MARUWA Foods and Biosciences, Inc., 170-1, Tsutsui-cho, Yamatokoriyama, Nara, 639-1123, Japan.
AICHI SR Center, Nagoya University, Nagoya, Aichi, 464-8603, Japan.
Biochem Biophys Res Commun. 2021 Sep 3;568:131-135. doi: 10.1016/j.bbrc.2021.06.078. Epub 2021 Jun 30.

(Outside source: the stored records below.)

(** * RingBuffer.h: the replay cache, the gated reader, the per-poller
      dispatcher and the ring buffer of ZLToolKit, as a shallow embedding.

  Layout of the development
  - [Int]: the machine integers the header computes with.
  - [_RingStorageInternal], [_RingStorage]: the bounded cache and its
    self-sizing wrapper (pure functions on records).
  - [_RingReader]: the gating state machine of one reader; the functions
    take the current value of the storage the reader's [_storage] pointer
    designates, and return the callback invocations they perform.
  - [World]: the heaps of storages, dispatchers and readers, the pollers'
    task queues and the trace of callback invocations; the operations of
    [_RingReaderDispatcher] and [RingBuffer] run in a state-and-exception
    monad over it.
  - the theorems about the behaviour of the above. *)

From Stdlib Require Import ZArith String.
From stdpp Require Import base list gmap.

#[local] Open Scope Z_scope.

(** ** Machine integers *)

Module Int.

(** [int] is 32 bits wide.  Overflow of a signed [int] is undefined in
    C++; the model takes the two's-complement result.  Theorems that
    depend on a counter carry a range hypothesis instead of relying on
    it. *)
Definition min_int : Z := - 2 ^ 31.
Definition max_int : Z := 2 ^ 31 - 1.

Definition in_range (z : Z) : Prop := min_int <= z <= max_int.

Definition wrap (z : Z) : Z := (z + 2 ^ 31) mod 2 ^ 32 - 2 ^ 31.

(** Conversion of an [int] to [size_t] (64 bits, unsigned), as the usual
    arithmetic conversions do when an [int] is compared with
    [deque::size()]. *)
Definition to_size_t (z : Z) : Z := z mod 2 ^ 64.

(** A member the constructor leaves uninitialised: [_RingStorage::_max_size]
    when a fixed size is requested.  It is never read in that case
    ([_can_resize] is false), so any value stands for it. *)
Definition indeterminate : Z := 0.

End Int.

(** [#define RING_MIN_SIZE 1] *)
Definition RING_MIN_SIZE : Z := 1.

(** ** [_RingStorageInternal<T>]: the bounded deque *)

Module _RingStorageInternal.
Section defs.
Context {T : Type}.

Record t : Type := mk {
  _data_cache : list (bool * T);
  _max_size : Z
  }.

(** [_RingStorageInternal(int max_size)] *)
Definition ctor (max_size : Z) : t :=
  {| _data_cache := []; _max_size := max_size |}.

(** [write]: a key frame clears the deque; the entry is appended; one
    entry is popped from the front when the size exceeds [_max_size]
    (compared as [size_t]). *)
Definition write (in_ : T) (is_key : bool) (s : t) : t :=
  let cleared := if is_key then [] else _data_cache s in
  let pushed := cleared ++ [(is_key, in_)] in
  let popped :=
    if Z.of_nat (length pushed) >? Int.to_size_t (_max_size s)
    then tail pushed else pushed in
  {| _data_cache := popped; _max_size := _max_size s |}.

Definition clone (s : t) : t :=
  {| _data_cache := _data_cache s; _max_size := _max_size s |}.

Definition getCache (s : t) : list (bool * T) := _data_cache s.

Definition maxSize (s : t) : Z := _max_size s.
End defs.
Arguments t : clear implicits.
End _RingStorageInternal.

(** ** [_RingStorage<T>]: the cache with its adaptive size *)

Module _RingStorage.
Section defs.
Context {T : Type}.

Record t : Type := mk {
  _storage_internal : _RingStorageInternal.t T;
  _beset_size : Z;
  _total_count : Z;
  _last_key_count : Z;
  _can_resize : bool;
  _max_size : Z
  }.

The crystal structure of l-lactate oxidase in complex with l-lactate was solved at a 1.33 Å resolution. The electron density of the bound l-lactate was clearly shown and comparisons of the free form and substrate bound complexes demonstrated that l-lactate was bound to the FMN and an additional active site within the enzyme complex. l-lactate interacted with the related side chains, which play an important role in enzymatic catalysis and especially the coupled movement of H265 and D174, which may be essential to activity. These observations not only reveal the enzymatic mechanism for l-lactate binding but also demonstrate the dynamic motion of these enzyme structures in response to substrate binding and enzymatic reaction progression.
l-乳酸氧化酶与 l-乳酸复合物的晶体结构解析至 1.33Å 分辨率。结合的 l-乳酸的电子密度清晰可见,游离形式和底物结合复合物的比较表明,l-乳酸与 FMN 和酶复合物中的另一个活性位点结合。l-乳酸与相关侧链相互作用,这些侧链在酶催化中起着重要作用,特别是 H265 和 D174 的偶联运动,这对活性可能是必不可少的。这些观察结果不仅揭示了 l-乳酸结合的酶机制,还证明了这些酶结构在底物结合和酶反应进展过程中的动态运动。